Así comprendían el arte aquellos grandes papas del Renacimiento;   —301→   y fue menester que viniesen tiempos de decadencia artística y de decadencia religiosa, o pontífices insensibles a la belleza, para que se sintiera la necesidad de vestir aquellos sexos inocentes y para que se atrevieran a vestirlos pseudoartistas -que han pasado con el mote de camiseros al otro terrible infierno de la Historia-. Sería de ver a esos moralistas de Buenos Aires en aquella capilla donde el Papa dice su misa, para oír como concilian sus escrúpulos con esas caderas redondas y esos vientres sensuales de las figuras miguelangelescas, donde a veces cuerpos desnudos se entrelazan en cópulas ambiguas.
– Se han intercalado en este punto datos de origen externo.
Definition ls_policy : Policy str :=
  mkPolicy (mm_insert (lit "ls") ls_rule (rules_by_program sample_policy)) []
    (host_executables_by_name sample_policy).

Lemma add_prefix_rule_effect_witness :
  is_match (mkEvaluation Allow [PrefixRuleMatch (A := str) [lit "ls"] Allow None None]) = true.
Proof.
  refine (proj1 (proj1 (add_prefix_rule_effect (SE := unit) [lit "ls"] Allow
    sample_policy ls_policy [lit "ls"; lit "-l"] (λ _, Forbidden)
    (mkEvaluation Forbidden [HeuristicsRuleMatch [lit "ls"; lit "-l"] Forbidden])
    (mkEvaluation Allow [PrefixRuleMatch [lit "ls"] Allow None None]) _ _ _)
    (ex_intro _ [lit "-l"] eq_refl))); vm_compute; reflexivity.
Defined.

(** Network rules: the hosts they store and the domain lists compiled from them. *)

(** * Compiled domains *)

(** What the rules say about a host: the last allow or forbid rule for it wins. *)
Definition rules_verdict (rules : list NetworkRule) (h : str) : option Decision :=
  foldl (λ acc r,
    if decide (nr_host r = h) then
      match nr_decision r with
      | Prompt => acc
      | d => Some d
      end
    else acc) None rules.

(** The lists are duplicate-free, disjoint, and hold the hosts by verdict. *)
Definition domains_match (rules : list NetworkRule) (acc : list str * list str) : Prop :=
  NoDup acc.1 ∧ NoDup acc.2
  ∧ (∀ h, h ∈ acc.1 ↔ rules_verdict rules h = Some Allow)
  ∧ (∀ h, h ∈ acc.2 ↔ rules_verdict rules h = Some Forbidden).

Lemma elem_of_retain h x l : h ∈ retain_other x l ↔ h ≠ x ∧ h ∈ l.
Proof. unfold retain_other. by rewrite list_elem_of_filter. Qed.

Lemma elem_of_upsert h x l : h ∈ upsert_domain l x ↔ h = x ∨ h ∈ l.
Proof.
  unfold upsert_domain. rewrite elem_of_app, list_elem_of_singleton, elem_of_retain.
  destruct (decide (h = x)); naive_solver.
Qed.

Lemma NoDup_retain x l : NoDup l → NoDup (retain_other x l).
Proof. apply NoDup_filter. Qed.

Lemma NoDup_upsert x l : NoDup l → NoDup (upsert_domain l x).
Proof.
  intros Hl. apply NoDup_app. split; [by apply NoDup_retain|]. split; [|apply NoDup_singleton].
  intros y Hy ->%list_elem_of_singleton. by apply elem_of_retain in Hy as [? _].
Qed.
Seguramente responderían que tales son los restos, conservados por respeto a la tradición, de una época en la cual el paganismo renaciente en el arte había invadido los dominios del culto. Sí: aquélla es la época en que la madre de Pietro Aretino, que había sido una linda cortesana de Arezzo, sirvió de modelo para la Virgen que colocaron en el templo de su ciudad, y que el hijo, expósito y libertino, muchos años más tarde, en sus días de gloria, encargaba copiar sin duda para conservarla con orgullo en su palacio de Venecia. Sí: aquélla es la época en que Nanni Grosso, agonizante en un hospital, según la anécdota que Taine nos refiere, rechazaba el crucifijo vulgar que se le ofrecía y pedía que le trajesen en cambio uno tallado por la mano de Donatello. Pero yo creo que esa confusión de lo religioso y lo profano, de lo místico y lo sensual, no fue en manera alguna un renacimiento del paganismo, sino un simple y vigoroso florecimiento del arte, que no es pagano ni cristiano, pues su obra no reconoce otro ideal que la perfección de las formas ni otra religión que el amor a la naturaleza.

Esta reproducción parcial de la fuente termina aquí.